Google pledges $185bn, merges Vertex AI and Workspace into a unified enterprise AI stack at Cloud Next
- Google used Cloud Next ’26 to launch a new Gemini Enterprise Agent Platform, folding Vertex AI’s model-building tools into a single system for building, securing and managing enterprise AI agents. - Alphabet separately told investors its 2026 capital spending will reach $175 billion to $185 billion, underscoring how much infrastructure Google is putting behind new TPUs, networking and AI services. - The pitch ties chips, cloud software and workplace tools into one stack as companies move from AI pilots to managed deployments. (blog.google)

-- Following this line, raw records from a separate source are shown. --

(** * Batch relay dApp: BatchExecutor and GasSponsor

    A shallow embedding of the two Solidity contracts of the repository
    (contracts/BatchExecutor.sol and the GasSponsor contract that follows it
    in the same file), together with the properties of the specification
    that concern them.

    Modelling conventions
    - [uint256] and [address] values are binary naturals ([N]); Solidity 0.8
      checked arithmetic is written out: an addition whose result exceeds
      [MAX_UINT256] and a division by zero raise a [Panic].
    - A Solidity [mapping] is a [gmap] read with default [0] / [false].
    - A contract function is a computation in the monad [Tx]: it threads the
      contract storage and either succeeds or reverts.  A revert keeps the
      storage as it was at the point of failure (the "dirty" storage);
      [commit] is the transaction boundary of the EVM, which discards the
      dirty storage of a reverted call.
    - keccak256, ecrecover and the code of the external callees are not
      code of the repository: they are the fields of the classes
      [Precompiles] and [World]. A target of the batch coordinator is any
      code, the coordinator itself included: it may call [executeBatch]
      while it is being called, so its answer is a [Reaction] that is run
      against the storage. The recipient of a transfer of the sponsorship
      pool is taken not to call the pool back. *)

From Stdlib Require Import NArith Lia List String.
From stdpp Require Import base numbers option list gmap strings.

Open Scope N_scope.

(** ** The EVM execution model *)

Module EVM.

Definition uint256 := N.
Definition address := N.
(** A byte string: a list of numbers below 256. *)
Definition bytes := list N.

Definition MAX_UINT256 : N := 2 ^ 256 - 1.

(** The two ways a Solidity 0.8 call fails: a [require] with its reason
    string, or a compiler-inserted panic with its code. *)
Inductive Error : Type :=
| RequireFailed (reason : string)
| Panic (code : N).

Definition ARITHMETIC_OVERFLOW : N := 17.  (* Panic(0x11) *)
Definition DIVISION_BY_ZERO : N := 18.     (* Panic(0x12) *)

Inductive Outcome (S A : Type) : Type :=
| Success (a : A) (s : S)
| Reverted (e : Error) (dirty : S).
Arguments Success {S A} a s.
Arguments Reverted {S A} e dirty.

Definition Tx (S A : Type) : Type := S -> Outcome S A.

Definition ret {S A} (a : A) : Tx S A := fun s => Success a s.

Definition bind {S A B} (m : Tx S A) (k : A -> Tx S B) : Tx S B :=
  fun s => match m s with
           | Success a s' => k a s'
           | Reverted e d => Reverted e d
           end.

Definition get {S} : Tx S S := fun s => Success s s.
Definition gets {S A} (f : S -> A) : Tx S A := fun s => Success (f s) s.
Definition modify {S} (f : S -> S) : Tx S unit := fun s => Success tt (f s).
Definition revert {S A} (e : Error) : Tx S A := fun s => Reverted e s.

Definition require {S} (cond : bool) (reason : string) : Tx S unit :=
  if cond then ret tt else revert (RequireFailed reason).

(** Checked arithmetic of Solidity 0.8. *)
Definition checked_add {S} (a b : uint256) : Tx S uint256 :=
  if a + b <=? MAX_UINT256 then ret (a + b) else revert (Panic ARITHMETIC_OVERFLOW).

Definition checked_div {S} (a b : uint256) : Tx S uint256 :=
  if b =? 0 then revert (Panic DIVISION_BY_ZERO) else ret (a / b).

(** [for (i = 0; i < xs.length; i++) body(xs[i])] *)
Fixpoint for_each {S A} (body : A -> Tx S unit) (xs : list A) : Tx S unit :=
  match xs with
  | [] => ret tt
  | x :: rest => bind (body x) (fun _ => for_each body rest)
  end.

(** The transaction boundary: the storage after the call and what the
    caller sees. A reverted call leaves the storage as it was. *)
Definition commit {S A} (m : Tx S A) (s : S) : S * (Error + A) :=
  match m s with
  | Success a s' => (s', inr a)
  | Reverted e _ => (s, inl e)
  end.

(** Reading a mapping: absent keys read as the zero value. *)
Definition read (m : gmap address uint256) (k : address) : uint256 :=
  default 0 (m !! k).
Definition read_flag (m : gmap address bool) (k : address) : bool :=
  default false (m !! k).

(** Big-endian encoding of a number on [w] bytes (the high part of a
    number that does not fit is cut off), and its inverse. *)
Fixpoint be_bytes (w : nat) (n : N) : bytes :=
  match w with
  | O => []
  | S w' => be_bytes w' (n / 256) ++ [n mod 256]
  end.

Definition be_decode (bs : bytes) : N :=
  fold_left (fun acc b => acc * 256 + b) bs 0.

Definition word (n : N) : bytes := be_bytes 32 n.

Definition string_bytes (s : string) : bytes :=
  map Byte.to_N (list_byte_of_string s).

(** What the EVM provides below the contract. [ecrecover] returns the
    zero address when the signature is not valid. *)
Class Precompiles : Type := {
  keccak256 : bytes -> N;
  ecrecover : N -> N -> N -> N -> address
}.

End EVM.

Import EVM.

Declare Scope tx_scope.
Delimit Scope tx_scope with tx.
Notation "x <- m ;; k" := (bind m (fun x => k))
  (at level 100, m at next level, k at level 200, right associativity) : tx_scope.
Notation "m ;; k" := (bind m (fun _ => k))
  (at level 100, k at level 200, right associativity) : tx_scope.
Open Scope tx_scope.

(** ** contracts/BatchExecutor.sol: contract BatchExecutor *)

Module BatchExecutor.

Record ForwardRequest : Type := {
  from : address;
  to : address;
  value : uint256;
  gas : uint256;
  nonce : uint256;
  data : bytes
}.

Inductive Event : Type :=
| RequestExecuted (from to : address) (nonce : uint256) (success : bool)
| BatchExecuted (relayer : address) (totalRequests successCount : uint256).

Record State : Type := {
  DOMAIN_SEPARATOR : N;
  nonces : gmap address uint256;
  events : list Event
}.

Definition set_nonce (a : address) (n : uint256) (s : State) : State :=
  {| DOMAIN_SEPARATOR := DOMAIN_SEPARATOR s;
     nonces := <[a := n]> (nonces s);
     events := events s |}.

Definition emit (e : Event) (s : State) : State :=
  {| DOMAIN_SEPARATOR := DOMAIN_SEPARATOR s;
     nonces := nonces s;
     events := events s ++ [e] |}.

(** What the code at a target does when the coordinator calls it: it
    returns, with success or failure, or it first calls [executeBatch] of
    the coordinator, as [caller], and goes on from the storage and the
    answer that come back. The views of the coordinator need no case of
    their own: what they return is read off the storage. *)
Inductive Reaction : Type :=
| Return (success : bool)
| Reenter (caller : address) (requests : list ForwardRequest)
          (signatures : list bytes)
          (continue : State -> Error + list bool -> Reaction).

(** The code behind [req.to.call{gas, value}(calldata)], given the storage
    the coordinator has at the time of the call, and the number of calls
    of [executeBatch] that the call stack of the EVM still allows inside
    one another. The ether the coordinator holds plays no part in the
    ledger: whether it covers [req.value] is part of the reaction. *)
Class World : Type := {
  target_call : State -> address -> uint256 -> uint256 -> bytes -> Reaction;
  call_depth : nat
}.

(** [executeBatch] as a target can call it. *)
Definition Entry : Type :=
  address -> list ForwardRequest -> list bytes -> Tx State (list bool).

(** A call that the EVM does not make because the call stack is full: the
    caller sees a failure without revert data. *)
Definition call_not_made : Error := RequireFailed EmptyString.

Section Contract.
Context `{Precompiles} `{World}.

Definition REQUEST_TYPEHASH : N :=
  keccak256 (string_bytes
    "ForwardRequest(address from,address to,uint256 value,uint256 gas,uint256 nonce,bytes data)").

Definition domain_separator (name version : string) (chainid : uint256)
    (this : address) : N :=
  keccak256
    (word (keccak256 (string_bytes
       "EIP712Domain(string name,string version,uint256 chainId,address verifyingContract)"))
     ++ word (keccak256 (string_bytes name))
     ++ word (keccak256 (string_bytes version))
     ++ word chainid
     ++ word this).

Definition constructor (chainid : uint256) (this : address) : State :=
  {| DOMAIN_SEPARATOR := domain_separator "BatchExecutor" "1" chainid this;
     nonces := ∅;
     events := [] |}.

Definition structHash (req : ForwardRequest) : N :=
  keccak256
    (word REQUEST_TYPEHASH ++ word (from req) ++ word (to req)
     ++ word (value req) ++ word (gas req) ++ word (nonce req)
     ++ word (keccak256 (data req))).

(** [keccak256(abi.encodePacked("\x19\x01", separator, structHash))] *)
Definition digest (separator : N) (req : ForwardRequest) : N :=
  keccak256 ([25; 1] ++ word separator ++ word (structHash req)).

Definition sig_r (signature : bytes) : N := be_decode (take 32 signature).
Definition sig_s (signature : bytes) : N := be_decode (take 32 (drop 32 signature)).
Definition sig_v (signature : bytes) : N := default 0 (signature !! 64%nat).

Definition _recoverSigner (dgst : N) (signature : bytes) : Tx State address :=
  require (N.of_nat (length signature) =? 65)
          "BatchExecutor: invalid signature length" ;;
  let r := sig_r signature in
  let s := sig_s signature in
  let v := sig_v signature in
  let signer := ecrecover dgst v r s in
  require (negb (signer =? 0)) "BatchExecutor: invalid signature" ;;
  ret signer.

Definition verify (req : ForwardRequest) (signature : bytes) : Tx State bool :=
  separator <- gets DOMAIN_SEPARATOR ;;
  signer <- _recoverSigner (digest separator req) signature ;;
  ledger <- gets nonces ;;
  ret ((signer =? from req) && (nonce req =? read ledger (from req))).

(** The code of a target at work on the storage: each call of
    [executeBatch] it makes is a call of its own, committed when it
    returns and undone when it reverts. *)
Fixpoint run (reenter : Entry) (r : Reaction) (s : State) : bool * State :=
  match r with
  | Return success => (success, s)
  | Reenter caller requests signatures continue =>
      let after := commit (reenter caller requests signatures) s in
      run reenter (continue (fst after) (snd after)) (fst after)
  end.

(** [req.to.call{gas: req.gas, value: req.value}(abi.encodePacked(req.data,
    req.from))] on the storage [pre]: when the target fails, what it had
    written during the call is undone with it. *)
Definition call (reenter : Entry) (req : ForwardRequest) (pre : State)
    : bool * State :=
  let out := run reenter
               (target_call pre (to req) (gas req) (value req)
                            (data req ++ be_bytes 20 (from req))) pre in
  if fst out then (true, snd out) else (false, pre).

Google used Cloud Next ’26 to pitch a single enterprise AI stack built around its new Gemini Enterprise Agent Platform. (blog.google) Google said the platform combines Vertex AI model-building and tuning with new tools for agent integration, security, DevOps and governance. The company described it as a “one-stop-shop” for autonomous agents. (blog.google) Sundar Pichai said the enterprise conversation has shifted from building one agent to managing thousands of them. Google positioned the new platform as the control layer for that larger deployment problem. (blog.google) Underneath that software pitch, Google introduced eighth-generation Tensor Processing Units, splitting them into TPU 8t for training and TPU 8i for inference. Google said both are aimed at the “agentic era,” where AI systems handle more real-time work. (blog.google) (cloud.google.com) Google’s broader Cloud Next message was vertical integration: custom chips, networking, cloud infrastructure, models and workplace software sold as one managed system. The company’s event page framed that strategy as the path to an “Agentic Enterprise.” (cloud.google.com) (blog.google) The money behind that strategy is unusually large. Alphabet told investors in its February 4, 2026 fourth-quarter earnings call that 2026 capital expenditures are expected to be in the range of $175 billion to $185 billion. (abc.xyz) That spending guidance predates Cloud Next, but it gives the conference announcements more weight. Google is not only adding agent software; it is budgeting for the data centers, chips and networks needed to run those systems at scale. (abc.xyz) (blog.google) Google also used the event to push AI deeper into workplace software. Its Cloud Next materials highlighted Workspace Intelligence and broader Gemini Enterprise features aimed at bringing agents and automation into everyday employee tools. (cloud.google.com) (www.crn.com) The immediate test is whether customers buy the bundle instead of stitching together separate chips, models and software from multiple vendors. Google’s argument at Cloud Next was that enterprises now want fewer pilots and more governed production systems. (blog.google 1) (blog.google 2)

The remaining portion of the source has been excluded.